All, in in-game decisions, group decision making usually goes out the window although they certainly can continue to text and chat. Cora as the face of the decisions gets the blame just like he would get the glory. Burning out the staff by July is primarily on Cora in my view.
I’d much rather have a six man staff that will allow for deeper into games starts. The bullpen will again be taxed by July if four or more pitchers are needed every game.
Dewey: Cora may be the face of decisions, but I find it hard to believe he would ignore the huge volume of data and advice provided to him including from people like Jason Varitek and Andrew Bailey.
dewey – But it’s a good hurt, kinda like when you bench-press 300 pounds ;o)
fever, it’s closer (not quite) to my bench holding 300 lbs when I’m on it…
Dewey – the question I’m seeing then is who can bench press you pressing on a bench? Exercise for them, free kiddie ride for you, win-win.
dewey – George Foster used to bench press Johnny Bench, that’s how strong Foster was.
Johnny weighed less than 200 though.
too soon to call hendriks the “closer”
at best he is a co-closer with chapman but it might be aroldis who gets the first chances. very deep BP overall.
whitlock + slaten will battle for saves starting next yr
I know I really wanted to be on Boston’s pitching staff this season. Feel like I deserved it too…Guess my job is going to Garrett Whitlock though. Gonna have to settle for young adults softball again this year.
And now I just got word that I didn’t make that team either, so…to the video game console I go, and broken…
Is the recovery speed actually telling us something bigger about how we should handle pitchers after these kinds of injuries?”
It appears to be telling us that the newer technique of “internal brace” is less intrusive than the older method known as “Tommy John Surgery.”
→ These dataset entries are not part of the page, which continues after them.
(** * ClaraVerse remote-server installer ([install.py])

    A shallow embedding of [ClaraVerseInstaller] and the properties of its
    selection prompt, environment probes, deployment driver and health
    poller.

    Conventions of the model.
    - Python [str] values are Rocq strings; a character is a code point in
      U+0000..U+00FF (Rocq's 8-bit [ascii]).  The string builtins the
      installer calls ([strip], [upper], [isdigit], [int], [replace], [in])
      are transcribed for that range.
    - Everything outside the process is an [Env]: the result of each child
      process, the answer of each HTTP request, the resolved host address.
      Operator input is a finite script of console lines held in the state.
    - Every method is a computation in the monad [M]: it reads the [Env],
      threads the installer object, may raise a Python exception, and
      writes the sequence of externally visible [event]s it performs.
    - ANSI colour codes and the decorative banners are left out of the
      printed messages, and the check-mark glyphs are written in ASCII;
      a block of fixed text is one [Print] event. *)

From Stdlib Require Import List String Ascii ZArith NArith Bool Lia.
Import ListNotations.
Local Open Scope string_scope.
Local Open Scope list_scope.

Set Implicit Arguments.

(** ** Python string builtins over U+0000..U+00FF *)

Module Py.

Definition code (c : ascii) : N := N_of_ascii c.

Definition chars (s : string) : list ascii := list_ascii_of_string s.

Definition str (l : list ascii) : string := string_of_list_ascii l.

(** [str.isspace] for one character: TAB..CR, FS..US, SPACE, NEL, NBSP. *)
Definition isspace (c : ascii) : bool :=
  let n := code c in
  ((9 <=? n) && (n <=? 13) || (28 <=? n) && (n <=? 32)
   || (n =? 133) || (n =? 160))%N.

(** [str.isdigit] for one character: the decimal digits and the
    superscript digits U+00B2, U+00B3, U+00B9. *)
Definition isdigit (c : ascii) : bool :=
  let n := code c in
  ((48 <=? n) && (n <=? 57) || (n =? 178) || (n =? 179) || (n =? 185))%N.

(** The characters [int] accepts as a one-character literal. *)
Definition isdecimal (c : ascii) : bool :=
  let n := code c in ((48 <=? n) && (n <=? 57))%N.

(** [int(char)] on a one-character string: [None] stands for [ValueError]. *)
Definition int (c : ascii) : option Z :=
  if isdecimal c then Some (Z.of_N (code c) - 48)%Z else None.

(** [str.upper] of one character, as the code points of the result (three
    characters of the range have an upper case outside of it or of length
    two). *)
Definition upper_char (c : ascii) : list N :=
  let n := code c in
  if ((97 <=? n) && (n <=? 122))%N then [(n - 32)%N]
  else if (n =? 181)%N then [924%N]
  else if (n =? 223)%N then [83%N; 83%N]
  else if ((224 <=? n) && (n <=? 254) && negb (n =? 247))%N then [(n - 32)%N]
  else if (n =? 255)%N then [376%N]
  else [n].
But they were clear the data is not clear yet. The trend in faster healing times isn’t confirmed with a large enough sample size.
bcjd – They were also clear that relievers can return faster because they don’t have to build up the arm strength that starters do.
If Whitlock was still a starter, he wouldn’t be on the OD roster.
Fever – brace procedures are also so much easier (comparatively) than TJ…. look at Brock Purdy in the NFL. Guy came back as a full effort quarterback after his roughly 8-9 month stint. I don’t recall the exact surgery month, but I suspect it was end of Jan or early Feb considering he messed things up in the championship game and he didn’t miss much playing time the following season.
They’ll watch him for sure, but, the concern level just isn’t as high
And 50% for game two..
Its March and he hasn’t thrown a single pitch to batters but he will be ready opening day? Sure. I believe you Cora. Every other pitcher needs 6 weeks to get ready but Whit is a special breed that only needs 3 weeks.
I believe thats the approach he took with the whole staff in 2019….
GA: The organization took that approach. You succeed or fail as an organization.
suit – it was cora’s idea. Period.
GaSox – That year was the worst ST and regular season managing I’ve ever witnessed in my lifetime.
Cora’s words will forever live in infamy, paraphrasing: “Winning isn’t important in April or May, it’s more important to keep the players well rested for a long October run”.
The whole organization went along with the plan in 2019 from Dombrowski down to the players.
Sometimes it just seems like Cora is talking out of his a$$.
Justin Wilson is this year’s Joely Rodriguez. DFA him now! Even Worcester is too good for him.
well, we all know what a straight up honest guy Cora is so this must be fact.
I never trust a word out of that cheater’s mouth.
I could see Whitlock in the closer’s role
Agreed. I think he has the mentality to be a closer.